12:28pm – Washington state has been added to a travel advisory list by the state of New York, joining 31 other states and Washington, D.C.
“These states appear to be looking at total positive lab results per 100,000 population reported over a 7-day period, while Washington assesses our new case incidence by assigning new cases to date of symptom onset,” Gov. Inslee said Tuesday. “Washington is experiencing significant growth in COVID transmission, and this announcement underscores this fact.”
10:04am – A new study announced by UW Medicine on Tuesday will look to figure out the percentage of Washingtonians who have been infected with COVID-19. Read more.
8:03am – Much has changed about what we now know COVID-19 does to children, and it’s all informing the debate on whether or not we should actually reopen schools in Washington and all across the country. Dr. Don Shifrin, clinical professor of pediatrics at the University of Washington, joined the Jason Rantz Show to weigh in on sending kids back to school. Read more.
6:14am – A new poll from Crosscut indicates that 72% of Democrats in Washington are expressing concerns about the state’s reopening process. Just 23% of Republicans share those same concerns. Roughly 59% of total Washingtonians said they either supported pausing reopening or reimposing restrictions.
Monday, July 20
4:21pm – There are now 47,743 confirmed COVID-19 cases and 1,453 deaths in Washington state, as reported by the state Department of Health. Out of 826,354 total tests, 5.8% have been positive results.
3:15pm – UW Medicine in Seattle says a replicating RNA COVID-19 vaccine developed in its labs has shown promising results in animal studies — both with young and old mice, and primates. After clearing a few more steps, the vaccine would enter trials in human volunteers.
“This candidate vaccine design appears to have safety, economics, scalability and ease of storage advantages,” UW Medicine said in a news release, adding, “Its components are quick to manufacture in large quantities.”
1:47pm – The latest report from the Washington Department of Health warns that the state’s current COVID-19 outbreak could reach a critical level if more preventative measures aren’t enacted.

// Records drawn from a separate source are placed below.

Definition order : EntityDef Child unit Z := orderDef [ModeInsert; ModeUpdate; ModeDelete; ModeArchive; ModeUnarchive].
Definition readOnly : EntityDef Child unit Z := orderDef [].

(** A new order, and one loaded under an id. *)
Definition newOrder (qty : Z) : EntityState Child unit Z := mkEntity (mkAggregateRoot newBase None) qty.
Definition loadedOrder (qty : Z) : EntityState Child unit Z :=
  en_onBase (be_setManaged (SetID (NewID "o1") emptyManaged)) (newOrder qty).

(** An order a domain method already complained about. *)
Definition complained : EntityState Child unit Z :=
  en_onBase (be_AddNotificationMessage (message [NameSegment "Total"] SchemaViolationNotification)) (newOrder 5).

End OrderSample.

Section Instances.
Import Sample OrderSample.

Lemma sealed_means_valid_witness :
  enNotifs ((runVerb order None "GetInsertable" 0 VInsert (newOrder 5)).1) = [].
Proof.
  destruct (sealed_means_valid order None "GetInsertable" 0 VInsert (newOrder 5)
              (runVerb order None "GetInsertable" 0 VInsert (newOrder 5)).1) as (_ & Hn & _).
  - vm_compute. reflexivity.
  - exact Hn.
Defined.

Lemma earlier_notifications_reach_the_caller_witness :
  exists ctxs c, (runVerb order None "GetInsertable" 0 VInsert complained).2 = Fail (DomainError ctxs) /\ c ∈ ctxs /\
    [SchemaViolationNotification] `prefix_of` notifs c.
Proof.
  destruct (earlier_notifications_reach_the_caller order None "GetInsertable" 0 VInsert complained
              (runVerb order None "GetInsertable" 0 VInsert complained).1
              (runVerb order None "GetInsertable" 0 VInsert complained).2) as [[m Hm]|[[m Hm]|Hr]].
  - apply surjective_pairing.
  - vm_compute. discriminate.
  - exfalso. vm_compute in Hm. discriminate.
  - exfalso. vm_compute in Hm. discriminate.
  - exact Hr.
Defined.

Lemma undeclared_mode_is_always_reported_witness :
  exists ctxs c, (runVerb readOnly None "GetInsertable" 0 VInsert (newOrder (-1))).2 = Fail (DomainError ctxs) /\ c ∈ ctxs /\
    InsertNotAllowedNotification ∈ notifs c.
Proof.
  destruct (undeclared_mode_is_always_reported readOnly None "GetInsertable" 0 VInsert (newOrder (-1))
              (runVerb readOnly None "GetInsertable" 0 VInsert (newOrder (-1))).1
              (runVerb readOnly None "GetInsertable" 0 VInsert (newOrder (-1))).2) as [[m Hm]|[[m Hm]|Hr]].
  - intros dt. apply not_elem_of_nil.
  - discriminate.
  - apply surjective_pairing.
  - exfalso. vm_compute in Hm. discriminate.
  - exfalso. vm_compute in Hm. discriminate.
  - exact Hr.
Defined.

Lemma stop_blocks_the_write_witness :
  exists e' ctxs, getInsertable order None "GetInsertable" 0 (newOrder (-1)) = (e', Fail (DomainError ctxs)).
Proof.
  edestruct (stop_blocks_the_write order None "GetInsertable" 0 (newOrder (-1))) as (e' & ctxs & c & g & Hr & _).
  - discriminate.
  - vm_compute. reflexivity.
  - reflexivity.
  - by exists e', ctxs.
Defined.

Lemma rules_window_always_closes_witness :
  execCmd order CCompleteAsArchive (runVerb order None "GetUpdatable" 0 (VUpdate None false) (loadedOrder 0)).1 = None.
Proof.
  destruct (rules_window_always_closes order None "GetUpdatable" 0 (VUpdate None false) (loadedOrder 0)) as [_ Hc];
    [reflexivity|exact Hc].
Defined.

Lemma updatable_is_update_or_archive_witness :
  exists e' u, getUpdatable order None "GetUpdatable" 0 None false (loadedOrder 0) = (e', Ret u) /\
    upd_entityMode u = ModeArchive /\ be_requestedMode (en_base e') = ModeUnknown.
Proof.
  destruct (getUpdatable order None "GetUpdatable" 0 None false (loadedOrder 0)) as [e' [u|err|m]] eqn:E;
    [|vm_compute in E; discriminate|vm_compute in E; discriminate].
  exists e', u. split; [reflexivity|].
  destruct (updatable_is_update_or_archive order None "GetUpdatable" 0 None false (loadedOrder 0) e' u) as (_ & Hr & _).
  - left. reflexivity.
  - exact E.
  - split; [|exact Hr]. vm_compute in E. injection E as _ <-. reflexivity.
Defined.

Lemma old_state_is_birth_state_witness :
  be_old (en_base (runVerb order None "GetUpdatable" 0
    (VUpdate (Some (CDo (CSetData (fun _ => 7%Z)) (CReturn None))) false) (CaptureOld order (loadedOrder 3))).1) =
  Some (mkOld 3%Z None).
Proof. apply (old_state_is_birth_state order). vm_compute. reflexivity. Defined.

(** ** What does not hold *)

(** A request to finish as an archive can outlive the check that made it.  A
    loaded order with a zero quantity is first checked with [IsValid] in update
    mode: its rules ask for an archive, and nothing takes the request off.  The
    update that follows sets the quantity to seven, its rules ask for nothing, and
    it is sealed as an archive all the same. *)
Theorem archive_request_survives_a_check :
  let checked := IsValid order ModeUpdate None (loadedOrder 0) in
  checked.2 = Ret (true, []) /\
  exists e' u, getUpdatable order None "GetUpdatable" 0
      (Some (CDo (CSetData (fun _ => 7%Z)) (CReturn None))) false checked.1 = (e', Ret u) /\
    upd_entityMode u = ModeArchive /\ en_data e' = 7%Z.
Proof.
  split; [vm_compute; reflexivity|].
  do 2 eexists. split; [vm_compute; reflexivity|]. split; vm_compute; reflexivity.
Qed.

“Washington state is in the early stages of an exponential statewide outbreak that has zero chance of being reversed without changes to our collective behavior and policies to support that change,” the DOH’s report — a collaboration with Fred Hutchinson and Bellevue’s Institute for Disease Modeling — reads. Read more.
12:18pm – With sunny weather setting in, the Department of Health is warning Washingtonians to remain on their guard.

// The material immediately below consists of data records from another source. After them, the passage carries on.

(** What the walk checks of one subquery. *)
Record subSound (mayReadTarget : bool) (target : string) (use : option Operator) (sq : SubQuery) : Prop := mkSubSound {
  ss_schema : exists s, sq_Src sq = Some (SrcSchema s) /\ ts_direct s = true /\
              (target <> "" -> mayReadTarget = false -> ts_table s <> target) /\
              (use = Some OpNin -> sq_Field sq <> "" -> fieldIsNullable s (sq_Field sq) <> Some true);
  ss_projection : sq_selects sq = match use with None => 0%nat | Some _ => 1%nat end;
  ss_limit : (0 < sq_LimitN sq)%Z -> sq_Order sq <> []
}.

Section Meaning.
Context {Arg : Type} (d : Dialect Arg) (isUUID : string -> bool).

(** ** Arguments in reading order *)

Lemma probes_cons k f v vs :
  probes k f (v :: vs) = (if isOuter v then [] else [if onIdentity k f then liftIDProbe v else v]) ++ probes k f vs.
Proof. unfold probes. rewrite filter_cons. destruct (isOuter v); by case_decide. Qed.

Lemma operand_args sc f v args ts args' :
  operand d isUUID sc f v args = Ret (ts, args') ->
  args' = args ++ (d_EncodeArg d <$> (if isOuter v then [] else [if onIdentity (vs_idKind sc) f then liftIDProbe v else v])).
Proof.
  assert (Hp : place d isUUID sc f v args = Ret (ts, args') ->
          args' = args ++ (d_EncodeArg d <$> [if onIdentity (vs_idKind sc) f then liftIDProbe v else v])).
  { unfold place. fold (onIdentity (vs_idKind sc) f). case_match; [done|]. by intros [= _ <-]. }
  destruct v; try exact Hp. simpl. intros (c & _ & [= _ <-])%obind_Ret. by rewrite app_nil_r.
Qed.

Lemma operands_args sc f vs args ts args' :
  operands d isUUID sc f vs args = Ret (ts, args') -> args' = args ++ (d_EncodeArg d <$> probes (vs_idKind sc) f vs).
Proof.
  revert args ts args'. induction vs as [|v vs IH]; intros args ts args'; simpl.
  { intros [= _ <-]. by rewrite app_nil_r. }
  intros ([t1 a1] & H1%operand_args & ([t2 a2] & H2%IH & [= _ <-])%obind_Ret)%obind_Ret. cbn [fst snd] in *.
  by rewrite probes_cons, fmap_app, H2, H1, app_assoc.
Qed.
(** A control key with its value; [None] refuses the key. *)
Definition decodeControl (key val : string) (i : Read) : option Read :=
  let c := rd_Controls i in
  if String.eqb key KeyFirst then
    n ← atoi val;
    Some (setControls (mkControls (Some n) (ct_Last c) (ct_After c) (ct_Before c) (ct_OrderBy c) (ct_Fields c) (ct_Search c)
      (ct_IncludeArchived c) (ct_OnlyTotal c)) i)
  else if String.eqb key KeyLast then
    n ← atoi val;
    Some (setControls (mkControls (ct_First c) (Some n) (ct_After c) (ct_Before c) (ct_OrderBy c) (ct_Fields c) (ct_Search c)
      (ct_IncludeArchived c) (ct_OnlyTotal c)) i)
  else if String.eqb key KeyAfter then
    Some (mkRead (mkControls (ct_First c) (ct_Last c) true (ct_Before c) (ct_OrderBy c) (ct_Fields c) (ct_Search c)
      (ct_IncludeArchived c) (ct_OnlyTotal c)) (rd_Natural i) (rd_Filters i) (rd_OrderBy i) (rd_Fields i) (rd_Projection i)
      (rd_Search i) (rd_IncludeArchived i) val (rd_Before i))
  else if String.eqb key KeyBefore then
    Some (mkRead (mkControls (ct_First c) (ct_Last c) (ct_After c) true (ct_OrderBy c) (ct_Fields c) (ct_Search c)
      (ct_IncludeArchived c) (ct_OnlyTotal c)) (rd_Natural i) (rd_Filters i) (rd_OrderBy i) (rd_Fields i) (rd_Projection i)
      (rd_Search i) (rd_IncludeArchived i) (rd_After i) val)
  else if String.eqb key KeyOrderBy then
    Some (mkRead (mkControls (ct_First c) (ct_Last c) (ct_After c) (ct_Before c) true (ct_Fields c) (ct_Search c)
      (ct_IncludeArchived c) (ct_OnlyTotal c)) (rd_Natural i) (rd_Filters i) (rd_OrderBy i ++ decodeOrderTokens val)
      (rd_Fields i) (rd_Projection i) (rd_Search i) (rd_IncludeArchived i) (rd_After i) (rd_Before i))
  else if String.eqb key KeyFields then
    Some (mkRead (mkControls (ct_First c) (ct_Last c) (ct_After c) (ct_Before c) (ct_OrderBy c) true (ct_Search c)
      (ct_IncludeArchived c) (ct_OnlyTotal c)) (rd_Natural i) (rd_Filters i) (rd_OrderBy i) (rd_Fields i ++ splitList val)
      (rd_Projection i) (rd_Search i) (rd_IncludeArchived i) (rd_After i) (rd_Before i))
  else if String.eqb key KeySearch then
    Some (mkRead (mkControls (ct_First c) (ct_Last c) (ct_After c) (ct_Before c) (ct_OrderBy c) (ct_Fields c) true
      (ct_IncludeArchived c) (ct_OnlyTotal c)) (rd_Natural i) (rd_Filters i) (rd_OrderBy i) (rd_Fields i) (rd_Projection i)
      val (rd_IncludeArchived i) (rd_After i) (rd_Before i))
  else if String.eqb key KeyIncludeArchived then
    archived ← ParseControlBool val;
    Some (mkRead (mkControls (ct_First c) (ct_Last c) (ct_After c) (ct_Before c) (ct_OrderBy c) (ct_Fields c) (ct_Search c)
      true (ct_OnlyTotal c)) (rd_Natural i) (rd_Filters i) (rd_OrderBy i) (rd_Fields i) (rd_Projection i) (rd_Search i)
      archived (rd_After i) (rd_Before i))
  else if String.eqb key KeyOnlyTotal then
    active ← ParseControlBool val;
    Some (setControls (mkControls (ct_First c) (ct_Last c) (ct_After c) (ct_Before c) (ct_OrderBy c) (ct_Fields c) (ct_Search c)
      (ct_IncludeArchived c) (Some active)) i)
  else Some i.

Definition addFilter (term : FilterTerm) (i : Read) : Read :=
  mkRead (rd_Controls i) (rd_Natural i) (rd_Filters i ++ [term]) (rd_OrderBy i) (rd_Fields i) (rd_Projection i) (rd_Search i)
    (rd_IncludeArchived i) (rd_After i) (rd_Before i).

(** One argument of the query string; [None] refuses its key. *)
Definition decodeArg (s : RequestSchema) (ignored : gmap string bool) (key val : string) (i : Read) : option Read :=
  if ControlKeys key && negb (present (rs_Filters s !! key)) then
    if flag ignored key then Some i else decodeControl key val i
  else
    let '(path, op) := ParseKeyAgainstSchema key s in
    if String.eqb path "" then None
    else Some (addFilter (mkFilterTerm path op (if OperatorTakesList op then splitList val else [val]) key) i).

(** The arguments in order, up to the first refused key. *)
Fixpoint decodeQuery (s : RequestSchema) (ignored : gmap string bool) (args : list (string * string)) (i : Read) : Violation + Read :=
  match args with
  | [] => inr i
  | (key, val) :: rest =>
      match decodeArg s ignored key val i with
      | None => inl (SchemaViolation key)
      | Some i' => decodeQuery s ignored rest i'
      end
  end.

Definition readCriteria (s : RequestSchema) (proj : option ProjectionSchema) (args : list (string * string)) :
  Violation + (ReadCriteria * gset string) :=
  match decodeQuery s ∅ args zeroRead with
  | inl v => inl v
  | inr i => BuildCriteria s proj i
  end.

(** The first key a by-id route does not know. *)
Definition validateByIDQuery (args : list (string * string)) : option string :=
  fst <$> List.find (fun a => negb (String.eqb a.1 KeyIncludeArchived)) args.

End Grammar.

“Staying close to home is safest,” it advises. “Wear your face covering. Keep 6 feet between you and others. Limit the number of people you interact with. Avoid large groups of people/crowded spaces. We can beat the virus if we all do our part!”
10:12am – Starting Tuesday, President Trump reportedly plans to resume his daily COVID-19 briefings, citing “flare-ups” of the virus in states like Texas and Florida.

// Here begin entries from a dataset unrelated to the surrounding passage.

(* ===== verification/GrammarClaims.v ===== *)
(** * Theorems on the query grammar

    What a read request is accepted for, what its filter becomes, what a refusal
    names, which fields reach the wire, and that a spelled-out request is read back. *)

From S2P Require Import Prelude Naming GoStrings Notification Queries QueriesClaims QuerySchema.
From stdpp Require Import base gmap strings list fin_maps sorting.
From Stdlib Require Import Ascii ZArith Lia.

Open Scope string_scope.
Open Scope list_scope.

(** ** The gate of the controls *)

Definition controlsPresent (c : Controls) : list (string * bool) :=
  [(KeyFirst, present (ct_First c)); (KeyLast, present (ct_Last c)); (KeyAfter, ct_After c); (KeyBefore, ct_Before c);
   (KeyOrderBy, ct_OrderBy c); (KeyFields, ct_Fields c); (KeySearch, ct_Search c);
   (KeyIncludeArchived, ct_IncludeArchived c); (KeyOnlyTotal, present (ct_OnlyTotal c))].

(** The control [key] is on the wire. *)
Definition carries (c : Controls) (key : string) : bool :=
  existsb (fun p => String.eqb p.1 key && p.2) (controlsPresent c).

(** Every control is declared or natural to the surface, sizes are positive, the
    window has one direction, and a total alone has no window. *)
Record ControlsFit (s : RequestSchema) (i : Read) : Prop := {
  fit_declared : forall key, carries (rd_Controls i) key = true ->
    flag (rd_Natural i) key = true \/ flag (rs_Reserved s) key = true;
  fit_first : forall n, ct_First (rd_Controls i) = Some n -> (0 < n)%Z;
  fit_last : forall n, ct_Last (rd_Controls i) = Some n -> (0 < n)%Z;
  fit_direction : ~ ((carries (rd_Controls i) KeyFirst = true \/ carries (rd_Controls i) KeyAfter = true) /\
                     (carries (rd_Controls i) KeyLast = true \/ carries (rd_Controls i) KeyBefore = true));
  fit_total : ct_OnlyTotal (rd_Controls i) = Some true -> forall key,
    key ∈ [KeyFields; KeyOrderBy; KeyFirst; KeyLast; KeyAfter; KeyBefore] -> carries (rd_Controls i) key = false
}.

9:26am – Scientists at Oxford University say their experimental coronavirus vaccine has been shown in an early trial to prompt a protective immune response in hundreds of people who got the shot. Read more.
7:12am – UW’s Institute for Health Metrics and Evaluation expects the COVID-19 death toll to “continue to rise,” driven by a “huge surge in cases the last few weeks.”
“Finally we’re now seeing that turn into a surge in deaths, not just in Florida, Texas, Arizona, California, but it’s spreading into a number of other states,” the IHME told CNN.
The IHME now predicts that on its current trajectory, the U.S. could see over 224,000 total COVID-19 deaths by November.
5:23am – A new study looking at the possibility of achieving herd immunity was released this week, labeling the strategy as “not only highly unethical, but also unachievable.”
That’s driven by the fact that full herd immunity in the United States would required at least 225 million people to get infected. With a death rate even as small as 0.5%, that would kill roughly 1.2 million Americans.